* [TASK INPUT]:

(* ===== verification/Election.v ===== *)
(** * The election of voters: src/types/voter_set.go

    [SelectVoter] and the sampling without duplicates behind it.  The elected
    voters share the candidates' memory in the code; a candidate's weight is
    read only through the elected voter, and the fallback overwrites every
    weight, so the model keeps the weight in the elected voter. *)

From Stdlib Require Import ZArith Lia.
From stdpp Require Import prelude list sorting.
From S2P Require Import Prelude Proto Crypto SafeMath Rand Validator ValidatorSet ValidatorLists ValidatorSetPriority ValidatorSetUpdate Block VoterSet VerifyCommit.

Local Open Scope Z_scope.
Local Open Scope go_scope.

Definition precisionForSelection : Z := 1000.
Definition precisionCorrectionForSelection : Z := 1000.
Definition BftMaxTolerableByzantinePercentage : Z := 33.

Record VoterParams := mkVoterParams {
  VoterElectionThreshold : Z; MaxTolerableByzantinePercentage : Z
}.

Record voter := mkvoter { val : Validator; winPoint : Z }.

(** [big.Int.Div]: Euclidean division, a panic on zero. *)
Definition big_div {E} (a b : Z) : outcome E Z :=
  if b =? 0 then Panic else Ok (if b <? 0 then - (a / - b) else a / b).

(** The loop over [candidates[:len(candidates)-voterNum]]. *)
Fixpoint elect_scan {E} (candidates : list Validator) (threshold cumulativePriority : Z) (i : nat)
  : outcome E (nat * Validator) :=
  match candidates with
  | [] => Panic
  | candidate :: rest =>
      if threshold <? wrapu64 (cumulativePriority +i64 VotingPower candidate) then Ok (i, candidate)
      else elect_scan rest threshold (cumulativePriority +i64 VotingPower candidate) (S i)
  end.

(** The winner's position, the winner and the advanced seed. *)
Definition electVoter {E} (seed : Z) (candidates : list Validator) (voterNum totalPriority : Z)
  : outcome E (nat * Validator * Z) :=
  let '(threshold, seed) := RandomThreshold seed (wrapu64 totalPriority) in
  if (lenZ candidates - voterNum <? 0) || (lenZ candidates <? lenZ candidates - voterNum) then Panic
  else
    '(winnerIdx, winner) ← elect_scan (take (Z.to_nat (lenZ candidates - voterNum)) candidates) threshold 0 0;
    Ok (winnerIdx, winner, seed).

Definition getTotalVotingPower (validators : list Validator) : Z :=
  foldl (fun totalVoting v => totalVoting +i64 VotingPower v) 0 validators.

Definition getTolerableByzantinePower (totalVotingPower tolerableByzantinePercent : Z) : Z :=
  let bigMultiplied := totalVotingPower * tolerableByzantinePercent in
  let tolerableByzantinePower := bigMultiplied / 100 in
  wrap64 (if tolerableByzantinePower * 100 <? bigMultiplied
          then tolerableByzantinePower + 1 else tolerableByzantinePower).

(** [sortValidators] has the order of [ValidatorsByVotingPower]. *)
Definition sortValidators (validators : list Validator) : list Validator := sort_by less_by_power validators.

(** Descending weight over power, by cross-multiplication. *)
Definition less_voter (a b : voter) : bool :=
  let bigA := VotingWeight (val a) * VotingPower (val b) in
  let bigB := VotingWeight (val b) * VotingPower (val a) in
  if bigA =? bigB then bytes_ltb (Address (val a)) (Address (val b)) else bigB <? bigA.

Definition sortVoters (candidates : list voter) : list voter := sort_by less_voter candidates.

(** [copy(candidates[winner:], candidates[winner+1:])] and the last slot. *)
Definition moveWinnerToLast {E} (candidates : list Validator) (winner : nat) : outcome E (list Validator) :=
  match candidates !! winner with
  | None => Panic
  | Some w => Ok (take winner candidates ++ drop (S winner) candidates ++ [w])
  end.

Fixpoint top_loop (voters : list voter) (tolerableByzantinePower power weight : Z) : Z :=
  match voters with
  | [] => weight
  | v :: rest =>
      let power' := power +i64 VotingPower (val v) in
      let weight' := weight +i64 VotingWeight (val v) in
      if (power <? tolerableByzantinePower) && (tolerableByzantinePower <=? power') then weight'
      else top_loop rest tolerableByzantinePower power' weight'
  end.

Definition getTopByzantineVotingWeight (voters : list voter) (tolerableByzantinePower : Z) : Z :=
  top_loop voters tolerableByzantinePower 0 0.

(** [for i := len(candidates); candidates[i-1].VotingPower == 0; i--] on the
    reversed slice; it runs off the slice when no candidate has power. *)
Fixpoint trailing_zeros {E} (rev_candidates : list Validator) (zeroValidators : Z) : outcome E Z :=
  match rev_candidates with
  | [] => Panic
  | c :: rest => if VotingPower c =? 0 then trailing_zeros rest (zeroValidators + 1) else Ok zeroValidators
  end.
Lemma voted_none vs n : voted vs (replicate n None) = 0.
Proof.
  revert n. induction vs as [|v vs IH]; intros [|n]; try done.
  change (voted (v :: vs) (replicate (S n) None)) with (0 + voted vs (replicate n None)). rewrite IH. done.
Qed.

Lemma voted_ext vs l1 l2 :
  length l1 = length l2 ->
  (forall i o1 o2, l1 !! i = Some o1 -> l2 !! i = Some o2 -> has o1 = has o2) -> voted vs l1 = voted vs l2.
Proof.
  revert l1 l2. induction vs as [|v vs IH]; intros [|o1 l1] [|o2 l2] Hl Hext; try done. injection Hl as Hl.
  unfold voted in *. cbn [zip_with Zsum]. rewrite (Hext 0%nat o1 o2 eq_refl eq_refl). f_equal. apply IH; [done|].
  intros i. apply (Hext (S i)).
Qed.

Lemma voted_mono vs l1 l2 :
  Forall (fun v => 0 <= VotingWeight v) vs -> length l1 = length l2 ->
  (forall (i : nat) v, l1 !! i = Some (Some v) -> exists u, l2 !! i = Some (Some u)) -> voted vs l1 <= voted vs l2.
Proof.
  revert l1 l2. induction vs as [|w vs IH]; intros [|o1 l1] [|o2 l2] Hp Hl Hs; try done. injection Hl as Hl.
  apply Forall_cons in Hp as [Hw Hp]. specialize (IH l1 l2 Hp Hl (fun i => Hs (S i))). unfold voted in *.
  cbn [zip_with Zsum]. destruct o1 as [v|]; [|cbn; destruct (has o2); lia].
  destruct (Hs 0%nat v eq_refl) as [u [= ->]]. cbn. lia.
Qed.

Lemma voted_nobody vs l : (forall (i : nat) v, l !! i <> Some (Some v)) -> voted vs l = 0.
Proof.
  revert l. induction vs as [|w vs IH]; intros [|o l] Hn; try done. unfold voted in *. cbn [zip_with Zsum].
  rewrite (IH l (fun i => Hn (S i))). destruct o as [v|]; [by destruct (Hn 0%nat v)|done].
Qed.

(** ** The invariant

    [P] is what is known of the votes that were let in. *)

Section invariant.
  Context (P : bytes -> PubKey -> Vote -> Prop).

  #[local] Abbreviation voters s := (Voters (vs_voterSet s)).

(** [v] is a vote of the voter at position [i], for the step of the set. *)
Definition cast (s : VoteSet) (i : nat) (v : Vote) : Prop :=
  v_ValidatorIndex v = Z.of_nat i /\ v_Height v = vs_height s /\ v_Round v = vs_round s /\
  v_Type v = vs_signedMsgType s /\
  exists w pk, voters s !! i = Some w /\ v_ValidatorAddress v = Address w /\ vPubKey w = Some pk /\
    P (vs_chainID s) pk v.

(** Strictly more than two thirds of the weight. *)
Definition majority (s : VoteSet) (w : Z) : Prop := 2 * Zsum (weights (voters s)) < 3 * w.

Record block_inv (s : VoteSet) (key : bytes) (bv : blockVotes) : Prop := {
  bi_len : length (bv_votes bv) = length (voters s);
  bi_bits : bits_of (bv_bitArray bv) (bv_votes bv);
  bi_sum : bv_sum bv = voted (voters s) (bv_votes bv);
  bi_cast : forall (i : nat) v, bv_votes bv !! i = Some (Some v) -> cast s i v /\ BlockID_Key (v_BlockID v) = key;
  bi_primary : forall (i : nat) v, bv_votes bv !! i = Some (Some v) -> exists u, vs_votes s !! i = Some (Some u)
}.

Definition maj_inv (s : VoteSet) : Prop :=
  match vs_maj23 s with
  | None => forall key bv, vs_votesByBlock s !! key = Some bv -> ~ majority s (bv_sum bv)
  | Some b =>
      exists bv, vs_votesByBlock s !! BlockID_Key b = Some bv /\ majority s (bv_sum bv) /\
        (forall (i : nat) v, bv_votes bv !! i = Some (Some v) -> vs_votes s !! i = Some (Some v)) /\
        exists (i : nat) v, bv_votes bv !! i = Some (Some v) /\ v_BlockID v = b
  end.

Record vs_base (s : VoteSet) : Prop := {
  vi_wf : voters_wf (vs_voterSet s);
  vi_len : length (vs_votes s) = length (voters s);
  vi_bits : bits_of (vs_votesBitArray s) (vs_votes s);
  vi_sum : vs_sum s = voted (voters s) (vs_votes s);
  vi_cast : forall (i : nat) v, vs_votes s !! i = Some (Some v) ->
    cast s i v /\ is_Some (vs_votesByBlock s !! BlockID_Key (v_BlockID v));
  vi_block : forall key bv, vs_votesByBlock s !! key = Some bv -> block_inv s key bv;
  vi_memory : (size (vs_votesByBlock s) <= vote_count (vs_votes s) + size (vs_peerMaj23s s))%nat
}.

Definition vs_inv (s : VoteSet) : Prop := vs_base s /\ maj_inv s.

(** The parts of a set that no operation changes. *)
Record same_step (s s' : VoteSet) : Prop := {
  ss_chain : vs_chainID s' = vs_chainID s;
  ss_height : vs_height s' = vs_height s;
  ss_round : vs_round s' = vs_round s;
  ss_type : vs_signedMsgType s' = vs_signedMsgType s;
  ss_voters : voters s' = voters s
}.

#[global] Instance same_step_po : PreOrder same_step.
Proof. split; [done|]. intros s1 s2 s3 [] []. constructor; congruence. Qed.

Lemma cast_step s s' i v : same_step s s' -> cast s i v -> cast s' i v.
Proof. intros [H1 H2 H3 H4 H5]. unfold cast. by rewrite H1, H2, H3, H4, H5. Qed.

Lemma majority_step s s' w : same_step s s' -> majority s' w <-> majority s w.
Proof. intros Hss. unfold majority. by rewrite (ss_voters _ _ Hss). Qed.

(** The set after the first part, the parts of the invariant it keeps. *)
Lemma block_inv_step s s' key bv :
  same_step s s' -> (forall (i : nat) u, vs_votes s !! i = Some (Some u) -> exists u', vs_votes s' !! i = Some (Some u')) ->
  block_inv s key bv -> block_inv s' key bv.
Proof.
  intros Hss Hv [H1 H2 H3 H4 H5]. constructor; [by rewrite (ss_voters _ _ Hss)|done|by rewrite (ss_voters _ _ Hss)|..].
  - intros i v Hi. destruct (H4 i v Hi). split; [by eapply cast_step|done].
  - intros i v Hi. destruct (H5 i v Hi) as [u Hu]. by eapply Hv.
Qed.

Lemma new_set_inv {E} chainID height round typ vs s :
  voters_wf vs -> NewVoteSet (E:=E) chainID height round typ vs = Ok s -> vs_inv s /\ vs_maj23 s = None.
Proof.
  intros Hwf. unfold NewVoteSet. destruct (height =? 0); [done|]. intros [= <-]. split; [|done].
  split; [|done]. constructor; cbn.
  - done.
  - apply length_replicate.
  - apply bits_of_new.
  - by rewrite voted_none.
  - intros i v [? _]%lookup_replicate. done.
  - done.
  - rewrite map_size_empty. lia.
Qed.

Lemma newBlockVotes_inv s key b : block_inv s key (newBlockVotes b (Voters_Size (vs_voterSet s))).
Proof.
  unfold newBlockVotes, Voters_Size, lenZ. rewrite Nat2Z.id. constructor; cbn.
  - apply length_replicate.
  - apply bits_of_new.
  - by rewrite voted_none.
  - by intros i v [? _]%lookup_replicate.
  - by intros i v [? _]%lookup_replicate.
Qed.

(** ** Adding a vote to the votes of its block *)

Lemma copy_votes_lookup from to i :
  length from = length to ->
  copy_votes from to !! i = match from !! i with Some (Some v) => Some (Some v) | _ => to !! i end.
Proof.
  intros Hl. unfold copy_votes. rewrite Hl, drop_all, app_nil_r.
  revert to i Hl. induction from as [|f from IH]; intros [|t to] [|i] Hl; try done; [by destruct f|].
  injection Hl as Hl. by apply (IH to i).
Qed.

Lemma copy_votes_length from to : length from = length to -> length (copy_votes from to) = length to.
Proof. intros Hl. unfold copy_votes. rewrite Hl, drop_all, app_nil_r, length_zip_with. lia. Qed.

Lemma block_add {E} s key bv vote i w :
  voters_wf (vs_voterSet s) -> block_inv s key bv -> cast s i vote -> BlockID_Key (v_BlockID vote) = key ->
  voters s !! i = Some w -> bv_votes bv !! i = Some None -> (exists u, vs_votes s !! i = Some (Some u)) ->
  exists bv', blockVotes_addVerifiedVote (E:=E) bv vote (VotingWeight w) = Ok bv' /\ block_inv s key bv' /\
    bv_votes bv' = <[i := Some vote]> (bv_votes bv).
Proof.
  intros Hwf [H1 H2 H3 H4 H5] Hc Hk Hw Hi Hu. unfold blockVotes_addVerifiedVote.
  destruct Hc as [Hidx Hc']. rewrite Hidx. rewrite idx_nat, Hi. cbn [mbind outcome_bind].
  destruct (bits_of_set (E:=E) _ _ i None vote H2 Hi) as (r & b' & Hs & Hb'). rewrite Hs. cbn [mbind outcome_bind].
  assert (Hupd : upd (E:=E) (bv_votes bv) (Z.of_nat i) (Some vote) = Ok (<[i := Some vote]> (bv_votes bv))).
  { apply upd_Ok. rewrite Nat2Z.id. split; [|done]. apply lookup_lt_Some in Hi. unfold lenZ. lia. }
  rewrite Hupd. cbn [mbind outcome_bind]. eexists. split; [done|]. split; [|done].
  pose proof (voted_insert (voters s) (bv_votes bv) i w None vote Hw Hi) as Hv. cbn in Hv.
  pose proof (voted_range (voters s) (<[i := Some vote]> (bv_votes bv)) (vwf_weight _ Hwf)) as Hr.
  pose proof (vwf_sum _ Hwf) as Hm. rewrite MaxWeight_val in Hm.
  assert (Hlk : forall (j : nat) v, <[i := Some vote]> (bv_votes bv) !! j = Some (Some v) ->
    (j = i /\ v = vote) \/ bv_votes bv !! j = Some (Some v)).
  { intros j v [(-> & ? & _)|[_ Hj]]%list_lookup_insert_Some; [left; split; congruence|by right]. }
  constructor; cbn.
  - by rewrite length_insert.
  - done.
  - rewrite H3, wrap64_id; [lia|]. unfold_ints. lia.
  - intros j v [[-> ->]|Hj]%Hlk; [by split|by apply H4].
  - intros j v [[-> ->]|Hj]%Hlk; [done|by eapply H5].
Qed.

* [REQUIREMENT]:
Using the data above, extract exactly the lines from the one that holds "let '(threshold, seed)" to the one that holds "threshold 0 0;", both ends included, and no others.

* [ANSWER BELOW]:
  let '(threshold, seed) := RandomThreshold seed (wrapu64 totalPriority) in
  if (lenZ candidates - voterNum <? 0) || (lenZ candidates <? lenZ candidates - voterNum) then Panic
  else
    '(winnerIdx, winner) ← elect_scan (take (Z.to_nat (lenZ candidates - voterNum)) candidates) threshold 0 0;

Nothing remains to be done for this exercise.